Guroian introduce un elemento sumamente interesante en el debate: “Los escritores cristianos orientales emplean metáforas tomadas de la medicina para explicar la salvación”. Según Guroian, la utilización de las metáforas médicas para la redención tiene el efecto de afirmar el valor de la medicina y a la vez de limitar ese valor. Concebir el acto redentor de Dios en Cristo como una especie de “terapia divina” que remedia los efectos del pecado y cura una enfermedad mortal, afirma el valor de la ciencia médica al mismo tiempo que le concede un espacio limitado para contribuir a una vida sana y llena de sentido. La metáfora afirma implícitamente el papel de la medicina a la hora de sostener nuestra existencia terrena, pero la metáfora nos recuerda también que es Dios en Cristo quien nos ofrece en último término la curación y la salud mediante la cruz y la resurrección, y que incluso la muerte puede ser “una medicina de salvación”.[4]
Las lecturas de esta sección provocan muchas cuestiones prácticas: ¿Cómo vemos la muerte? ¿Cómo tendríamos que tratar a quienes están muriendo? ¿Y qué tipo de medicina es que les sirve mejor?
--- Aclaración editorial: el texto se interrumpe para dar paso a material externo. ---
Lemma do_calls_conserves (cs : list call) w (rcs : list retcode) w' :
  req_wf w = true -> req_tagged w = true ->
  do_calls SP_RESEND_IVL cs w = Ret rcs w' ->
  req_wf w' = true /\ req_tagged w' = true /\
  heap_room w' = heap_room w /\ other_blocks w' = other_blocks w /\
  length rcs = length cs /\
  (exists sent,
     dispatched (trace w') = dispatched (trace w) ++ sent /\
     Forall (fun f => 4 <= Z.of_nat (length f)
                      /\ Z.testbit (sp_getl (take 4 f)) 31 = true) sent) /\
  (recv_successes cs rcs + (if in_progress (flags (self w')) then 1 else 0)
   <= count_sends cs + (if in_progress (flags (self w)) then 1 else 0))%nat.
Proof.
  revert w rcs. induction cs as [|c cs IH]; intros w rcs Hwf Htag Hr.
  - apply Ret_inv in Hr as [<- <-]. do 5 (split; [assumption || reflexivity|]).
    split; [exists []; rewrite app_nil_r; split; [reflexivity|constructor]|].
    simpl. lia.
  - cbn [do_calls] in Hr.
    apply bind_inv in Hr as (rc & w1 & Hc & Hr).
    apply bind_inv in Hr as (rcs' & w2 & Hcs & Hr).
    apply Ret_inv in Hr as [<- <-].
    destruct (do_call_conserves _ _ _ _ Hwf Htag Hc)
      as (Hwf1 & Htag1 & Hroom1 & Hoth1 & (s1 & Hd1 & Hs1) & Hn1).
    destruct (IH _ _ Hwf1 Htag1 Hcs)
      as (Hwf2 & Htag2 & Hroom2 & Hoth2 & Hlen & (s2 & Hd2 & Hs2) & Hn2).
    split; [assumption|]. split; [assumption|].
    split; [congruence|]. split; [congruence|].
    split; [cbn [length]; congruence|]. split.
    + exists (s1 ++ s2). rewrite Hd2, Hd1, <- app_assoc.
      split; [reflexivity|]. apply Forall_app. split; assumption.
    + rewrite recv_successes_cons, (count_sends_cons c cs). lia.
Qed.

Lemma init_world (rnd : Z) w :
  exists w1,
    sp_req_init rnd w = Ret tt w1 /\
    in_progress (flags (self w1)) = false /\
    request (self w1) = NULL /\
    requestlen (self w1) = 0 /\
    mem w1 = mem w.
Proof.
  eexists. split.
  { unfold sp_req_init, sp_xreq_init, sp_random_generate. step. reflexivity. }
  norm. repeat split.
Qed.

(** ** Further properties of req.c *)

(** X1. [sp_req_term] on a well-formed socket returns; when a request is in
    progress it cancels the timer and then releases the stored request, and
    otherwise it calls neither the timer nor the allocator. Afterwards the
    heap holds the blocks it held beside the request and the allocator has
    got back the bytes of the request, and the raw socket is terminated. *)
Theorem term_releases_request w :
  req_wf w = true ->
  exists w',
    sp_req_term w = Ret tt w' /\
    blocks (mem w') = other_blocks w /\
    avail (mem w') = heap_room w /\
    xreq (self w') = raw_term (xreq (self w)) /\
    trace w' = trace w ++ (if in_progress (flags (self w))
                           then [EvTimerCancel; EvFree (request (self w))]
                           else []) /\
    (in_progress (flags (self w)) = true ->
     request_bytes w' = None /\ resend_timer (self w') = TimerIdle).
Proof.
  intros Hwf.
  destruct (term_eq w Hwf) as (w' & H1 & H2 & H3 & H4 & _ & _ & H5 & H6).
  exists w'. repeat split; try assumption; apply H6; assumption.
Qed.

(** X2. The representation invariant is kept by every call: from a socket
    on which [req_wf] and [req_tagged] hold, whatever sequence of [send],
    [recv], timer firings and option calls returns ends in a socket on which
    both hold again; that is, while a request is in progress [request]
    points to a live block of [requestlen] written bytes whose tag is
    [reqid | 0x80000000], [reqid] has 31 bits and the timer is armed, and
    otherwise [request] is null and [requestlen] is 0. *)
Theorem calls_keep_invariant (cs : list call) w (rcs : list retcode) w' :
  req_wf w = true -> req_tagged w = true ->
  do_calls SP_RESEND_IVL cs w = Ret rcs w' ->
  req_wf w' = true /\ req_tagged w' = true /\ length rcs = length cs.
Proof.
  intros Hwf Htag Hr.
  destruct (do_calls_conserves _ _ _ _ Hwf Htag Hr) as (H1 & H2 & _ & _ & H3 & _).
  auto.
Qed.

(** X3. No call leaks or touches memory that is not the socket's: over any
    returning sequence of calls the blocks of the heap other than the stored
    request are the same at the end as at the start, and the bytes the
    allocator has left plus the bytes of the stored request are the same. *)
Theorem calls_conserve_memory (cs : list call) w (rcs : list retcode) w' :
  req_wf w = true -> req_tagged w = true ->
  do_calls SP_RESEND_IVL cs w = Ret rcs w' ->
  other_blocks w' = other_blocks w /\ heap_room w' = heap_room w.
Proof.
  intros Hwf Htag Hr.
  destruct (do_calls_conserves _ _ _ _ Hwf Htag Hr) as (_ & _ & H1 & H2 & _).
  auto.
Qed.

(** X4. The whole life of a socket gives the heap back as it was: after
    [sp_req_init], any returning sequence of calls and [sp_req_term], the
    heap has the blocks and the available bytes it had before. *)
Theorem lifecycle_restores_heap (rnd : Z) (cs : list call) w0
        (rcs : list retcode) w2 :
  do_calls SP_RESEND_IVL cs (state_after (sp_req_init rnd) w0) = Ret rcs w2 ->
  exists w3, sp_req_term w2 = Ret tt w3 /\ mem w3 = mem w0.
Proof.
  intros Hr.
  destruct (init_world rnd w0) as (w1 & Hinit & Hfl & Hp & Hrl & Hm1).
  unfold state_after in Hr. rewrite Hinit in Hr.
  assert (Hwf1 : req_wf w1 = true).
  { unfold req_wf. rewrite Hfl, Hp, Hrl. reflexivity. }
  assert (Htag1 : req_tagged w1 = true).
  { unfold req_tagged. rewrite Hfl. reflexivity. }
  destruct (do_calls_conserves _ _ _ _ Hwf1 Htag1 Hr)
    as (Hwf2 & _ & Hroom & Hoth & _).
  destruct (term_eq w2 Hwf2) as (w3 & Ht & Hb & Ha & _).
  exists w3. split; [exact Ht|].
  rewrite Hoth in Hb. rewrite Hroom in Ha.
  unfold other_blocks in Hb. unfold heap_room in Ha.
  rewrite Hfl, Hm1 in Hb, Ha.
  destruct (mem w3) as [bl av], (mem w0) as [bl0 av0]. simpl in *.
  f_equal; [exact Hb | lia].
Qed.

(** X5. A request is answered at most once: over any returning sequence of
    calls, the number of [recv]s that return 0 is at most the number of
    [send]s, plus one if a request was in progress at the start. *)
Theorem recv_succeeds_once_per_send (cs : list call) w (rcs : list retcode) w' :
  req_wf w = true -> req_tagged w = true ->
  do_calls SP_RESEND_IVL cs w = Ret rcs w' ->
  (recv_successes cs rcs
   <= count_sends cs + (if in_progress (flags (self w)) then 1 else 0))%nat.
Proof.
  intros Hwf Htag Hr.
  destruct (do_calls_conserves _ _ _ _ Hwf Htag Hr)
    as (_ & _ & _ & _ & _ & _ & Hn).
  lia.
Qed.

(** X6. Every frame the socket hands to the raw socket, by [send] or by the
    resend callback, has at least 4 bytes and a tag with bit 31 set; [recv]
    and the option calls hand it none. *)
Theorem dispatched_frames_are_tagged (cs : list call) w (rcs : list retcode) w' :
  req_wf w = true -> req_tagged w = true ->
  do_calls SP_RESEND_IVL cs w = Ret rcs w' ->
  exists sent,
    dispatched (trace w') = dispatched (trace w) ++ sent /\
    Forall (fun f => 4 <= Z.of_nat (length f)
                     /\ Z.testbit (sp_getl (take 4 f)) 31 = true) sent.
Proof.
  intros Hwf Htag Hr.
  destruct (do_calls_conserves _ _ _ _ Hwf Htag Hr)
    as (_ & _ & _ & _ & _ & Hs & _).
  exact Hs.
Qed.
Pero incluso más allá de provocar tales preguntas, estas lecturas nos invitan a pensar la muerte como cristianos, en términos teológicos, y a reconocer la relación profunda que hay entre cómo vivimos y cómo morimos. Aún más allá, las lecturas nos desafían a afrontar las amenazas reales de la muerte, en cuanto alienación de la carne, de la comunidad y de Dios, sin tener que recurrir al ocultamiento, a la negación o a la domesticación de la muerte, o a la obsesión con ella. Y nos urgen a una comprensión renovada del papel de la Iglesia, tanto en el cuidado de quienes están cerca de la muerte como en la tarea de configurar un tipo de personas que están preparados para morir bien.
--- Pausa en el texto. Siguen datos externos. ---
(** The counter is a streak length: it never drops below 1. *)
Lemma counter_pos (n : nat) (random : nat → Q) :
  1 ≤ (run_trials (Z.of_nat n) random).2.
Proof.
  apply (run_trials_ind random (λ _ st, 1 ≤ st.2)); [simpl; lia|].
  intros m [hc c] _ Hc. rewrite trial_snd. simpl in Hc.
  destruct (flip_coin _); lia.
Qed.

(** Counts are never negative, and an entry of the dictionary has been
    incremented at least once. *)
Lemma entries_counted (n : nat) (random : nat → Q) (k : Z) (c : Z * Z) :
  (run_trials (Z.of_nat n) random).1 !! k = Some c →
  0 ≤ c.1 ∧ 0 ≤ c.2 ∧ 1 ≤ c.1 + c.2.
Proof.
  revert k c.
  apply (run_trials_ind random
           (λ _ st, ∀ k c, st.1 !! k = Some c → 0 ≤ c.1 ∧ 0 ≤ c.2 ∧ 1 ≤ c.1 + c.2)).
  { intros k c. simpl. by rewrite lookup_empty. }
  intros m [hc cnt] _ IH k c. simpl in IH.
  destruct (decide (k = cnt)) as [->|Hne].
  - rewrite trial_fst_lookup_eq. intros [= <-].
    unfold get_chain. destruct (hc !! cnt) as [c0|] eqn:Hc0; simpl.
    + specialize (IH _ _ Hc0). destruct (flip_coin _); simpl; lia.
    + destruct (flip_coin _); simpl; lia.
  - rewrite trial_fst_lookup_ne by done. apply IH.
Qed.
[1] Roy Branson, “Is Acceptance a Denial of Death? Another Look at Kübler-Ross, Christian Century 92, no. 17 (May 7, 1975), 464-468.
[2] Véase Ben C. Mitchell, “The Quest for Immortality”, en C Ben Mitchell, D. Robert Orr, and A. Susan Salladay (eds.), Aging, Death, and the Quest for Immortality, Eerdmans, Gran Rapids, 2004, pp. 153-162.
[3] Véase también Allen Verhey, “Meditation: Is the Last Word “Darkness?” en Allen Verhey (ed.), Religion and Medica Ethics: Looking Back, Looking Forward, Eerdmans, Grand Rapids, 1996, pp. 146-150.
[4] Vale la pena comparar la apelación que hace aquí Guroian a la metáfora de la medicina y la discusión del Capítulo Uno, más arriba, en el texto de George Khushf, acerca de la conexión analógica entre la medicina y las afirmaciones cristianas: “La enfermedad, el problema del mal, y la estructura analógica de la curación” (selección 3).